Stage 1 (Initial Sort): Methods are initially ranked based on the win count of the primary metric M₁. In case of a tie in adjacent ranks, Cliff’s Delta is used to break the tie. If Cliff’s Delta is zero, the raw mean values are used to break the tie.
Stage 2 (Compensatory Correction): This stage addresses the trade-off between metrics. A lower-ranked candidate can “swap” places with a higher-ranked one if it demonstrates a statistically significant and relevant superiority in the secondary metric M₂. In this hierarchy, M₂ acts as a strict veto mechanism: a significant disadvantage in this critical metric (e.g. critical safety concerns) cannot be offset by any magnitude of advantage in M₁. This effectively implements a hierarchical-compensatory ordering (Keeney & Raiffa, 1976), allowing candidates that are worse in the primary metric but superior in a secondary metric to correct the rank order.
Stage 3 (Tie-Breaking): This stage resolves “neutral” results using a tertiary metric M₃. It applies two distinct sub-logics to ensure a total ordering while maintaining hierarchical stability:
- Sublogic 3a (Local Correction): A one-time correction for adjacent pairs if the previous metric (M₂) is neutral. This handles cases where two methods are indistinguishable in the higher-priority criteria, allowing M₃ to locally correct the initial order without triggering cascading chain reactions that could destabilize the global hierarchy.
- Sublogic 3b (Indifference Resolution): To resolve clusters of remaining undecided methods, an iterative correction loop is applied to subsets where both M₁ and M₂ are “neutral,” utilizing metric M₃ until a final stable order is found.

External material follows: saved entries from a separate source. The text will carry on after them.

Lemma base_touches :
  touches creation_key base_session (update_expires m (update_reason_ref m (update_reason m
    match md_FilledFields m with
    | [] => new_session clock callbacks sipCallID m
    | l => ext_set "metadata_filled_fields" (join "," l) (new_session clock callbacks sipCallID m)
    end))).
Proof.
  set (s0 := match md_FilledFields m with [] => _ | _ => _ end).
  assert (Hs0 : touches creation_key (new_session clock callbacks sipCallID m) s0).
  { unfold s0. destruct (md_FilledFields m); auto with touches. }
  clearbody s0. etrans; [|apply update_expires_touches].
  assert (H1 : touches creation_key ((new_session clock callbacks sipCallID m)
    <| rs_StateReason := trim_space (md_Reason m) |>) (update_reason m s0)).
  { etrans; [by apply touches_reason|]. apply update_reason_touches. by destruct Hs0 as (_ & -> & _). }
  etrans; [by apply touches_reason_ref|]. apply update_reason_ref_touches. by destruct H1 as (_ & _ & -> & _).
Qed.

(** Changing fields the same way keeps [touches]. *)
Lemma touches_map P (f : RecordingSession -> RecordingSession) s s' :
  (forall s s', established s' = established s -> established (f s') = established (f s)) ->
  (forall s, rs_StateReason (f s) = rs_StateReason s /\ rs_StateReasonRef (f s) = rs_StateReasonRef s /\
     rs_ExtendedMetadata (f s) = rs_ExtendedMetadata s) ->
  touches P s s' -> touches P (f s) (f s').
Proof.
  intros He Hf (H1 & H2 & H3 & H4). destruct (Hf s) as (G1 & G2 & G3), (Hf s') as (G1' & G2' & G3').
  split_and!; [auto|congruence..|]. intros k Hk. unfold ext_value. rewrite G3, G3'. by apply H4.
Qed.

Definition with_participants (s : RecordingSession) : RecordingSession :=
  s <| rs_Participants := (create_participants clock 4 0 m (md_Participants m)).1 |>
    <| rs_MediaStreamTypes := map sm_Type (md_Streams m) |>.

Definition with_defaults (s : RecordingSession) : RecordingSession :=
  s <| rs_RecordingState := or_else (rs_RecordingState s) "active" |>
    <| rs_Direction := or_else (rs_Direction s) "unknown" |>.

(** The session when its failover ID is set. *)
Definition prepared_session : RecordingSession :=
  let s := with_participants (update_expires m (update_reason_ref m (update_reason m
    match md_FilledFields m with
    | [] => new_session clock callbacks sipCallID m
    | l => ext_set "metadata_filled_fields" (join "," l) (new_session clock callbacks sipCallID m)
    end))) in
  let s := create_policies clock (create_participants clock 4 0 m (md_Participants m)).2
             (md_PolicyUpdates m) ((update_groups m s) <| rs_PolicyUpdates := md_PolicyUpdates m |>) in
  let s := ext_unless_empty "media_label" (md_MediaLabel m) (with_defaults s) in
  let s := ext_unless_empty "associated_call_id" (ra_CallID (md_SessionRecordingAssoc m)) s in
  ext_unless_empty "group" (ra_Group (md_SessionRecordingAssoc m)) s.

Lemma prepared_touches :
  touches creation_key (with_defaults (with_participants base_session)) prepared_session.
Proof.
  unfold prepared_session. cbv zeta. repeat (apply touches_unless_empty; [done|]).
  apply touches_map.
  { intros s s' He. unfold established, with_defaults in *. destruct s, s'; cbn in *. simplify_eq. congruence. }
  { by intros []. }
  etrans; [|apply policies_touch].
  etrans; [|apply (touches_map _ (fun s => s <| rs_PolicyUpdates := md_PolicyUpdates m |>));
            [by intros [] []|by intros []|apply groups_touch]].
  trans (with_participants (update_expires m (update_reason_ref m (update_reason m
    match md_FilledFields m with
    | [] => new_session clock callbacks sipCallID m
    | l => ext_set "metadata_filled_fields" (join "," l) (new_session clock callbacks sipCallID m)
    end)))); [|by destruct (with_participants _)].
  apply touches_map; [|by intros []|apply base_touches].
  intros s s' He. unfold established, with_participants in *. destruct s, s'; cbn in *. by simplify_eq.
Qed.

Definition recovery_timestamp : string :=
  format_utc (clock ((create_participants clock 4 0 m (md_Participants m)).2 +
                     List.length (md_PolicyUpdates m))%nat).

Lemma create_unfold :
  createRecordingSession clock format_utc fresh callbacks sipCallID m =
  let s := set_failover fresh (md_SessionRecordingAssoc m) prepared_session in
  processXMLExtensions (if is_recovery s then recover_marks recovery_timestamp m s else s) m.
Proof.
  unfold createRecordingSession, prepared_session, recovery_timestamp, with_participants, with_defaults.
  by destruct (create_participants _ _ _ _ _).
Qed.

(** What follows the failover ID. *)
Definition recovery_key (k : string) : bool :=
  xml_key k || existsb (String.eqb k) ["recovery_mode"; "recovery_timestamp"; "replaces_session_id"].

Lemma set_failover_value s :
  let s' := set_failover fresh (md_SessionRecordingAssoc m) s in
  established s' = established (s <| rs_FailoverID := or_else (ra_FixedID (md_SessionRecordingAssoc m)) fresh |>) /\
  rs_StateReason s' = rs_StateReason s /\ rs_StateReasonRef s' = rs_StateReasonRef s /\
  ext_value s' "failover_id" = Some (or_else (ra_FixedID (md_SessionRecordingAssoc m)) fresh) /\
  ext_value s' "recovery_mode" = ext_value s "recovery_mode".
Proof.
  unfold set_failover, or_else. destruct (String.eqb _ ""); rewrite !ext_set_value; by destruct s.
Qed.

Validation and Uncertainty

HERA integrates advanced resampling methods to quantify uncertainty:

BCa Confidence Intervals: Bias-Corrected and Accelerated (BCa) intervals are calculated for all effect sizes in the pairwise comparisons for each metric (Efron, 1987).
Cluster Bootstrap: To assess the stability of the final ranking, HERA performs a cluster bootstrap resampling subjects with replacement (Field & Welsh, 2007). This yields a 95% confidence interval using the percentile method for the achieved ranks of each method.
Power Analysis: A post-hoc simulation with cluster-bootstrap estimates the relative frequency of detecting a “win”, “loss” or “neutral” result in all pairwise comparisons per metric given the data characteristics.
Sensitivity Analysis: The algorithm permutes the metric hierarchy and aggregates the resulting rankings using a Borda Count (Young, 1974) to evaluate the robustness of the decision against hierarchy changes.

Software Features

HERA offers a flexible configuration of up to three metrics (see Fig. 2). This allows users to adapt the ranking logic to different study designs and needs. It also combines this flexibility with a range of reporting options, data integration, and reproducibility features. By providing robust default parameters for all statistical and convergence settings, researchers can focus exclusively on core scientific decisions—such as the selection of metrics, the choice of ranking logic, and the assignment of metrics to the specific stages—while all technical tuning and validation steps are fully automated. This allows the ranking process to directly reflect the user’s scientific expertise without requiring ad-hoc parameterization.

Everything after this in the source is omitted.